Insulating wool according to claim 6, wherein the pyrolysis treatment is a sintering process which takes place at temperatures between 1200 ° C and 1450 ° C.

9. Process for producing a recycled insulation material

Insulating wool according to one of Claims 6 to 8, the third intermediate product being provided with channels before the pyrolysis treatment which at least partially extend into an interior of the third

Intermediate product extending into it, or is provided with recess profiles which extend on a surface.

10. A method for recycling insulating wool, comprising a method according to claim 1, wherein fibers are further obtained in step S1 and wherein the fibers are processed in a method for the production of insulating wool.

Device (30) for processing insulating wool, comprising: a drum (32), a tool group (34) which is arranged on a lower region of the drum (32), a drive which drives the drum (32) and the tool group (34 ) drives rotatably relative to one another, a housing (36) enclosing the drum (32), a suction device and an adjusting element (38), characterized in that at least one outer wall of the drum (32) has an opening (42) so that a gap (44) is connected between an outer side of the drum (32) and an inner side of the housing (36) via the opening (42) with an interior of the drum (32), a position of the adjusting element (38) determining how much material through the Opening (42) can pass, and wherein the suction device is set up to suction off material located in the intermediate space (44).

Device (30) for processing insulating wool according to claim 11, wherein the tool group (34) comprises at least one tool (46) which is selected from a rake, a rod, a cutting tool, a friction body, a trapezoid, a comb, a hammer or a combination thereof.

Apparatus (30) for processing insulating wool according to claim 11 or 12, wherein the apparatus (30) further comprises a drum inner wall tool group which is arranged on or adjacent to an inner drum wall of the drum (32).

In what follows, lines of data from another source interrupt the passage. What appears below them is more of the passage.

Lemma run_keeps_alert (ops : list Op) (s : State) :
  leakDetected s = true -> Forall keeps_alert ops -> leakDetected (run s ops) = true.
Proof.
  intros H F. revert s H.
  induction F as [|o ops Ho _ IH]; intros s H; [exact H|].
  apply IH. apply step_keeps_alert; assumption.
Qed.

(** C2, as the specification states it, fails: [resetDay] lowers the alert
    as well, so [acknowledgeAlert] is not the only operation that clears
    it.  Here the alert is raised, [resetDay] is applied, and it is
    lowered. *)
Lemma resetDay_clears_alert :
  leakDetected flagged_example = true
  /\ leakDetected (step flagged_example OpResetDay) = false
  /\ OpResetDay <> OpAcknowledge.
Proof.
  split; [reflexivity|]. split; [reflexivity | discriminate].
Qed.

(** C2 (amended).  Once the alert is raised no tick lowers it, whatever its
    flow (cancelled or not), and neither does the simulation toggle: it
    stays raised along every run of operations that holds neither
    [acknowledgeAlert] nor [resetDay].  These two are the only operations
    that lower it, and each resets the counter to 0 as it does. *)
Theorem alert_sticky (s : State) :
  leakDetected s = true ->
  (forall (c : bool) (r : Q) (ts : string), leakDetected (tick c s r ts) = true)
  /\ (forall (flow : Z) (ts : string),
        flow <= LEAK_THRESHOLD -> leakDetected (tick_flow s flow ts) = true)
  /\ (forall ops : list Op,
        Forall keeps_alert ops -> leakDetected (run s ops) = true)
  /\ (forall o : Op,
        leakDetected (step s o) = false ->
        (o = OpAcknowledge \/ o = OpResetDay) /\ highCount (step s o) = 0)
  /\ leakDetected (acknowledgeAlert s) = false
  /\ highCount (acknowledgeAlert s) = 0
  /\ leakDetected (resetDay s) = false
  /\ highCount (resetDay s) = 0.
Proof.
  intros H.
  assert (Cleared : forall o : Op,
             leakDetected (step s o) = false ->
             (o = OpAcknowledge \/ o = OpResetDay) /\ highCount (step s o) = 0).
  { intros o Hoff. destruct o as [r ts| | |].
    - pose proof (tick_sticky false s r ts H) as T.
      unfold step in Hoff. congruence.
    - split; [left|]; reflexivity.
    - split; [right|]; reflexivity.
    - unfold step, toggleForceLeak in Hoff. simpl in Hoff. congruence. }
  split; [intros c r ts; apply tick_sticky, H|].
  split; [intros flow ts _; apply tick_flow_sticky, H|].
  split; [intros ops F; apply run_keeps_alert; assumption|].
  split; [exact Cleared|].
  repeat split.
Qed.

Lemma alert_sticky_witness :
  leakDetected flagged_example = true
  /\ leakDetected (tick false flagged_example (3 # 8) clock1) = true
  /\ leakDetected (run flagged_example [OpTick (3 # 8) clock1; OpToggle; OpTick (1 # 4) clock2]) = true
  /\ highCount (step flagged_example OpAcknowledge) = 0.
Proof.
  assert (H : leakDetected flagged_example = true) by reflexivity.
  destruct (alert_sticky flagged_example H) as [T [_ [R [O _]]]].
  split; [exact H|].
  split; [exact (T false (3 # 8)%Q clock1)|].
  split.
  - apply R. repeat constructor; discriminate.
  - apply (O OpAcknowledge). reflexivity.
Defined.

(* ------------------------------------------------------------------ *)
(** ** The generated flow *)

Lemma draw_high_random : random_value draw_high.
Proof.
  repeat split; try (vm_compute; reflexivity); vm_compute; discriminate.
Qed.

Lemma draw_low_random : random_value draw_low.
Proof.
  repeat split; try (vm_compute; reflexivity); vm_compute; discriminate.
Qed.

Lemma draw_max_random : random_value draw_max.
Proof.
  repeat split; try (vm_compute; reflexivity); vm_compute; discriminate.
Qed.

(** C3. On every tick, whatever double in [0, 1) [Math.random()] returns,
    the generated flow (the value stored in [currentFlow] and pushed onto
    [series]) is an integer from 1 to 12 when [forceLeak] is false and an
    integer from 11 to 13 when it is true. *)
Theorem flow_range (s : State) (r : Q) (ts : string) :
  random_value r ->
  let flow := currentFlow (tick false s r ts) in
  flow = gen_flow (forceLeak s) r
  /\ (forceLeak s = false -> 1 <= flow <= 12)
  /\ (forceLeak s = true -> 11 <= flow <= 13).
Proof.
  intros Hr flow. split; [reflexivity|]. subst flow. rewrite tick_live. simpl.
  split; intros E; rewrite E.
  - apply gen_flow_normal, Hr.
  - apply gen_flow_forced, Hr.
Qed.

14. Device (30) for processing insulating wool according to claim 13, wherein the opening (42) is arranged on a lateral surface of the drum (32), on the outside or inside of which the adjusting element (38) is arranged, by means of its positioning the opening surface the opening (42) is determined through which material can pass.

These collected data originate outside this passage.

(** * Calendar quick switch: the content script (src/src/content.ts) and
      the background script (src/src/background.ts)

    A shallow embedding of the discovery and reconciliation functions of the
    content script: [ctFindCalendarSection], [ctGetCalendarLabel],
    [ctGetCalendarCheckboxes], [ctToggleCheckbox], [ctFindDrawerScrollContainer],
    [ctFindCheckboxByLabel], [ctFindAndScrollToCheckbox], [ctWaitForCalendarLoad],
    [ctApplyCalendarGroup] and [ctGetCurrentlySelectedCalendars]; of its
    storage functions, [ctShowNotification], [ctPromptForGroupName],
    [ctCreateCalendarGroup], [ctHandleMessage] and [ctInitialize]; and of the
    menu and message functions of the background script.

    - JavaScript strings are sequences of UTF-16 code units ([jstr]), so
      that [length], [trim], [includes] and the [/checkbox/gi] replacement
      are the ones of the language.
    - The document is a tree of element and text nodes. An element
      reference is the path of child indices leading to it from the root
      element; tag names are kept in lower case; document order is the
      preorder of the tree.
    - The live properties the script reads and writes ([checked],
      [scrollTop], [scrollHeight], [clientHeight]) are kept per element
      reference, beside the tree. [click()] on a checkbox toggles [checked]
      unless the checkbox is disabled (then the call has no effect); no
      listener of the page cancels the click. Writing [scrollTop] clamps
      the value to the scrollable range.
    - Asynchronous code threads a [world] (the page, the virtual clock read
      by [Date.now()], and the logs of the clicks, scroll writes and sleeps
      issued) through an outcome monad with exceptions. The host page acts
      while the script sleeps: [ctSleep host ms] advances the clock by [ms]
      and replaces the page by what the host has made of it.
    - [chrome.storage.local] is the pair of values under the two keys the
      extension uses, with whether reads and writes are rejected.
    - The dialog of [ctPromptForGroupName] is driven by the list of the
      user's events; the host acts while it is open and leaves it in the
      body. A dialog that no event closes leaves the promise pending.
    - One message is handled at a time. The background script's state logs
      the menu entries, the messages sent to tabs and the pages opened;
      [chrome.contextMenus.create] with an id already taken creates nothing.
    - Console output is left out, and so is the timer that removes a
      notification after four seconds. *)

From Stdlib Require Import ZArith Lia.
From stdpp Require Import base decidable option list strings gmap.

Set Warnings "-register-all,-clear-no-such-hyp".
Local Open Scope Z_scope.

(* ================================================================== *)
(** ** JavaScript strings *)
(* ================================================================== *)

Module JS.
(** [subprocess.Popen(("java", "-jar", ...)).communicate(contents)],
    followed by [process.returncode]. *)
Definition communicate (contents : string) : M (Z * string * string) :=
  emit (EvCommunicate contents) ;;;
  ret (communicate_outcome env contents).

Definition logger_error (msg : string) : M unit := emit (EvLoggerError msg).

Definition save (self : t) (name : string) : M unit :=
  if _compile self then
    let contents := get_contents self in
    out <- communicate contents ;;
    let '(returncode, stdoutdata, stderrdata) := out in
    (* Check it all worked. *)
    file <-
      (if negb (returncode =? 0)%Z then
         logger_error stderrdata ;;;
         (if negb (_fail_silently self)
          then raise (JavascriptError "Error while compiling javascript.")
          else ret tt) ;;;
         ret contents
       else
         (* Write the output. *)
         ret stdoutdata) ;;
    storage.save name file
  else
    (* Just save the joined code. *)
    GroupedAsset_save self name.

End Save.

End JavascriptAsset.

(** ** String formatting *)

(** A format string, parsed: literal text and [{name}] fields. *)
Inductive piece : Type :=
  | Lit (s : string)
  | Field (name : string).

Fixpoint repeated (names : list string) : bool :=
  match names with
  | [] => false
  | n :: rest => bool_decide (n ∈ rest) || repeated rest
  end.

(** The keyword arguments of a call.  Python rejects a call that gives a
    keyword twice ("keyword argument repeated"), when it compiles the call;
    the embedding reports it where the call stands. *)
Definition keywords (kwargs : list (string * string)) : result (gmap string string) :=
  if repeated (map fst kwargs)
  then Raise (SyntaxError "keyword argument repeated")
  else Ok (list_to_map kwargs).

Fixpoint format_pieces (template : list piece) (kw : gmap string string) : result string :=
  match template with
  | [] => Ok ""
  | Lit s :: rest => r <-? format_pieces rest kw ;; Ok (s ++ r)
  | Field n :: rest =>
      match kw !! n with
      | Some v => r <-? format_pieces rest kw ;; Ok (v ++ r)
      | None => Raise (KeyError n)
      end
  end.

15. Fiber-reinforced foam, comprising a foam and fibers embedded in the foam.

16. Fire-resistant wood-based material, comprising: a wooden strip, which preferably has a thickness of 1 mm to 10 mm, a width of 1 mm to 50 mm and a length of 500 mm to 4,000 mm and is optionally spiked, insulating wool fibers,

Binder with which the wood strip is impregnated, the binder being selected from one or more of inorganic water glass, inorganic water glass specifications, organic resins such as urea, melamine or phenol, and fire-retardant additives such as precipitants or acids or acid hardeners.

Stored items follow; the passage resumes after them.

(** * A shallow embedding of the Liquid template lexer (ext/src/lex.cpp)

    The development follows the three source files:
    - [strings.h]: [notspace], [lstrip], [rstrip], [strip];
    - [lex.h]: the token kinds, [Token], the fixed patterns [re_whitespace]
      and [re_endraw], the classes [State] and [Lexer];
    - [lex.cpp]: the [State] cursor operations and [Lexer::Tokenize].

    Conventions.  Text is a list of characters.  The iterator [it_] of
    [State] is kept as its distance from [begin_]; offsets, lengths and the
    line counter are natural numbers.  The source narrows them to [int]
    and [unsigned int] ([to_int], [to_unsigned_int] below); the narrowing
    is the identity on a source of less than 2^31 characters ([fits_int],
    [narrowing_exact]), and the statements about the movement of the
    cursor and the termination of the loop are made for such sources.
    The patterns the
    source hands to [std::regex] are written as terms of a small
    regular-expression syntax and run by a backtracking matcher with the
    ECMAScript priorities (greedy quantifiers, ordered alternatives,
    leftmost start).  A member function of [State] is a computation in a
    state monad over [State] in which [None] stands for an exception. *)

From Stdlib Require Import List Ascii String Arith ZArith Bool Lia.
Import ListNotations.

(** ** Text *)

Definition str := list ascii.

Definition lit (s : string) : str := list_ascii_of_string s.
Coercion lit : string >-> str.

Local Open Scope string_scope.
Local Open Scope list_scope.
Local Open Scope nat_scope.

Definition str_eqb (a b : str) : bool :=
  if list_eq_dec ascii_dec a b then true else false.

(** [starts_with p s]: the characters of [p] are the first ones of [s]. *)
Fixpoint starts_with (p s : str) : bool :=
  match p, s with
  | [], _ => true
  | _ :: _, [] => false
  | a :: p', b :: s' => Ascii.eqb a b && starts_with p' s'
  end.

(** [std::count(first, last, c)] *)
Definition count (c : ascii) (s : str) : nat :=
  List.length (filter (Ascii.eqb c) s).

Definition newline : ascii := "010"%char.

(** [std::string::substr(pos, len)]: raises [std::out_of_range] ([None])
    when [pos] lies beyond the size; the length is clamped. *)
Definition substr (s : str) (pos len : nat) : option str :=
  if List.length s <? pos then None else Some (firstn len (skipn pos s)).

(** [std::string::substr(pos)] *)
Definition substr_from (s : str) (pos : nat) : option str :=
  if List.length s <? pos then None else Some (skipn pos s).

(** [std::string::back()]: the last character. Its precondition is a
    non-empty string; on the empty string there is no value ([None]). *)
Definition back (s : str) : option ascii :=
  match rev s with
  | [] => None
  | c :: _ => Some c
  end.

(** [std::string::find(c) != npos] *)
Definition contains (c : ascii) (s : str) : bool := existsb (Ascii.eqb c) s.

(** [std::string::rfind(str, pos)]: the highest [xpos <= pos] with
    [xpos + str.size() <= size()] at which [str] occurs; [None] is [npos]. *)
Fixpoint rfind_from (s p : str) (n : nat) : option nat :=
  if starts_with p (skipn n s) then Some n
  else match n with
       | 0 => None
       | S n' => rfind_from s p n'
       end.

Definition rfind (s p : str) (pos : nat) : option nat :=
  if List.length s <? List.length p then None
  else rfind_from s p (Nat.min pos (List.length s - List.length p)).

(** ** strings.h *)

Module strings.

Definition notspace (ch : ascii) : bool :=
  match nat_of_ascii ch with
  | 10 | 32 | 9 | 13 => false
  | _ => true
  end.

(** [std::find_if(first, last, pred)], as the offset of the iterator it
    returns from [first] (the length when no element satisfies [pred]). *)
Fixpoint find_if (pred : ascii -> bool) (s : str) : nat :=
  match s with
  | [] => 0
  | c :: s' => if pred c then 0 else S (find_if pred s')
  end.

(** [s->erase(s->begin(), end)] *)
Definition lstrip (s : str) : str :=
  skipn (find_if notspace s) s.

(** [find_if(rbegin, rend, notspace).base()] sits just after the last
    character that is not a space; everything from there on is erased. *)
Definition rstrip (s : str) : str :=
  firstn (List.length s - find_if notspace (rev s)) s.

Definition strip (s : str) : str := rstrip (lstrip s).

End strings.
(** * Scheduling helper: free-slot finder, duration filter, slot check

    A shallow embedding of [src/helpers.py], [src/shemas.py] and the error
    boundary used by [src/services.py], with the properties of the
    specification stated over it.

    Layout: values of the [datetime] module, the schemas, exceptions and
    the insertion-ordered dictionary; the helpers as functions on values;
    the same free-slot finder over an object store (to speak about
    mutation); then the theorems. *)

From Stdlib Require Import ZArith String Ascii List Lia Bool.
From stdpp Require Import base list.
Import ListNotations.
Local Open Scope Z_scope.

(** ** Values of the [datetime] module *)

(** A naive [datetime.time] is a number of microseconds since midnight;
    [==], [<], [<=] on times are the comparisons of these numbers. *)
Definition time := Z.

(** A [datetime.timedelta], in microseconds. *)
Definition timedelta := Z.

(** [time(h, m)] and [timedelta(hours=h, minutes=m)]. *)
Definition hm (h m : Z) : Z := (h * 60 + m) * 60 * 1000000.

(** [timedelta.total_seconds() <= 0]: the sign of the microsecond count. *)
Definition total_seconds_nonpos (d : timedelta) : bool := d <=? 0.

Record date := mk_date { date_year : Z; date_month : Z; date_day : Z }.

(** ** Schemas ([src/shemas.py]) *)

Record Slot := mk_Slot { Slot_date : date; Slot_start : time; Slot_end : time }.

Record Day := mk_Day
  { Day_date : date; Day_start : time; Day_end : time; Day_id : Z }.

Record TimeSlot := mk_TimeSlot
  { day_id : Z; TimeSlot_start : time; TimeSlot_end : time }.

(** [check_time_boundaries] reads [.start] and [.end] of a [Day] or of a
    [TimeSlot]: the two classes that pass its [isinstance] test. *)
Class DayOrTimeSlot (A : Type) := { start_of : A -> time; end_of : A -> time }.

#[export] Instance Day_bounds : DayOrTimeSlot Day :=
  {| start_of := Day_start; end_of := Day_end |}.
#[export] Instance TimeSlot_bounds : DayOrTimeSlot TimeSlot :=
  {| start_of := TimeSlot_start; end_of := TimeSlot_end |}.

(** [day.start = t] on a [Day] object. *)
Definition set_start (d : Day) (t : time) : Day :=
  {| Day_date := Day_date d; Day_start := t; Day_end := Day_end d;
     Day_id := Day_id d |}.

(** ** Exceptions *)

Inductive exn_class :=
| TypeError | ValueError | KeyError | AttributeError | ZeroDivisionError
| RequestException | ValidationError
| KeyboardInterrupt | SystemExit | GeneratorExit.

(** [isinstance(e, Exception)]: the last three classes derive from
    [BaseException] only. *)
Definition is_Exception (c : exn_class) : bool :=
  match c with
  | KeyboardInterrupt | SystemExit | GeneratorExit => false
  | _ => true
  end.

(** An exception object: its class and [str(e)]. *)
Record exn := mk_exn { exn_cls : exn_class; exn_str : string }.

Inductive result (A : Type) :=
| Ok (a : A)
| Raise (e : exn).
Arguments Ok {A} a.
Arguments Raise {A} e.

Definition bind {A B} (m : result A) (f : A -> result B) : result B :=
  match m with
  | Ok a => f a
  | Raise e => Raise e
  end.

Notation "x <- m ;; k" := (bind m (fun x => k))
  (at level 100, m at next level, right associativity).

(** ** Insertion-ordered dictionaries *)

(** A Python [dict] with [str] keys: the entries in insertion order.  The
    keys of a dictionary are pairwise different ([dict_ok]). *)
Definition dict (V : Type) := list (string * V).

Definition keys {V} (d : dict V) : list string := map fst d.

Definition dict_ok {V} (d : dict V) : Prop := List.NoDup (keys d).

(** [d.get(k)] *)
Fixpoint dict_get {V} (k : string) (d : dict V) : option V :=
  match d with
  | [] => None
  | (k', v) :: rest => if String.eqb k k' then Some v else dict_get k rest
  end.

(** [d[k] = v]: a present key keeps its place, a new key goes last. *)
Fixpoint dict_set {V} (k : string) (v : V) (d : dict V) : dict V :=
  match d with
  | [] => [(k, v)]
  | (k', v') :: rest =>
      if String.eqb k k' then (k, v) :: rest else (k', v') :: dict_set k v rest
  end.

(** [ScheduleType = Dict[str, Tuple[Day, List[TimeSlot]]]] *)
Definition ScheduleType := dict (Day * list TimeSlot).

(** ** Helpers ([src/helpers.py]) on values *)

(** [time_diff]: both times are put on the same date and subtracted. *)
Definition time_diff (time_1 time_2 : time) : timedelta := time_1 - time_2.

(** [check_time_boundaries(slot, other)] *)
Definition check_time_boundaries {A} `{DayOrTimeSlot A}
    (slot : Slot) (other : A) : bool :=
  (start_of other <=? Slot_start slot) && (Slot_end slot <=? end_of other).

(** [can_schedule_slot(slot, free_slots)] *)
Definition can_schedule_slot (slot : Slot) (free_slots : list TimeSlot) : bool :=
  match free_slots with
  | [] => false
  | _ => existsb (fun free_slot => check_time_boundaries slot free_slot) free_slots
  end.

(** One turn of the loop of [free_slots_at_date] on the copied [day] and the
    list [free_slots]; a slot that starts before [day.start] changes
    nothing. *)
Definition free_slots_step (st : Day * list TimeSlot) (slot : TimeSlot)
    : Day * list TimeSlot :=
  let '(day, free_slots) := st in
  if Day_start day =? TimeSlot_start slot then
    (set_start day (TimeSlot_end slot), free_slots)
  else if Day_start day <? TimeSlot_start slot then
    (set_start day (TimeSlot_end slot),
     free_slots ++ [mk_TimeSlot (day_id slot) (Day_start day) (TimeSlot_start slot)])
  else (day, free_slots).

(** What follows the loop: the gap up to [day.end]. *)
Definition free_slots_finish (st : Day * list TimeSlot) : list TimeSlot :=
  let '(day, free_slots) := st in
  if negb (Day_start day =? Day_end day) then
    free_slots ++ [mk_TimeSlot (Day_id day) (Day_start day) (Day_end day)]
  else free_slots.

Section Helpers.

(** The two calls into [datetime] that turn a date into a key and back:
    [d.strftime("%Y-%m-%d")] and [datetime.strptime(key, "%Y-%m-%d").date()],
    which returns a date or raises.  Nothing is assumed of them. *)
Variable strftime : date -> string.
Variable strptime : string -> result date.

(** [free_slots_at_date(schedule, date_key)].  The arguments have the
    types its two guards test for. *)
Definition free_slots_at_date (schedule : ScheduleType) (date_key : date)
    : list TimeSlot :=
  let str_date := strftime date_key in
  match dict_get str_date schedule with
  | None => []
  | Some (d, busy) => free_slots_finish (fold_left free_slots_step busy (d, []))
  end.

17. Fire-resistant wood-based material according to claim 16, wherein a plurality of wood strips with the fibers and the binder are pressed together to form a profile and / or are glued.

18. A method for producing a fire-resistant wood-based material, comprising the steps

Providing a wooden strip, preferably with a thickness of 1 mm to 10 mm, a width of 1 mm to 50 mm and a length of 500 mm to 4,000 mm, if necessary spikes of the wooden strip, Adding insulation wool fibers and

Impregnation of the wood strip with a liquid binder, which is selected from one or more of inorganic water glass, inorganic water glass specifications, organic resins such as urea, melamine or phenol, and fire-retardant additives such as precipitants or acids or acid hardeners.

19. The method for producing a fire-resistant wood-based material according to claim 18, wherein the method further comprises

Providing a plurality of wood strips produced according to claim 18, optionally applying adhesive to the plurality of wood strips and

Pressing the plurality of wood strips and the insulating wool fibers together.

20. Fire-resistant wood-based material according to claim 16 or the method according to claim 18, wherein the wood strips made of waste wood,

Spruce wood, preferably made from spruce wood damaged by bark beetles, and / or poplar-like woods and / and birch wood and / and willow wood.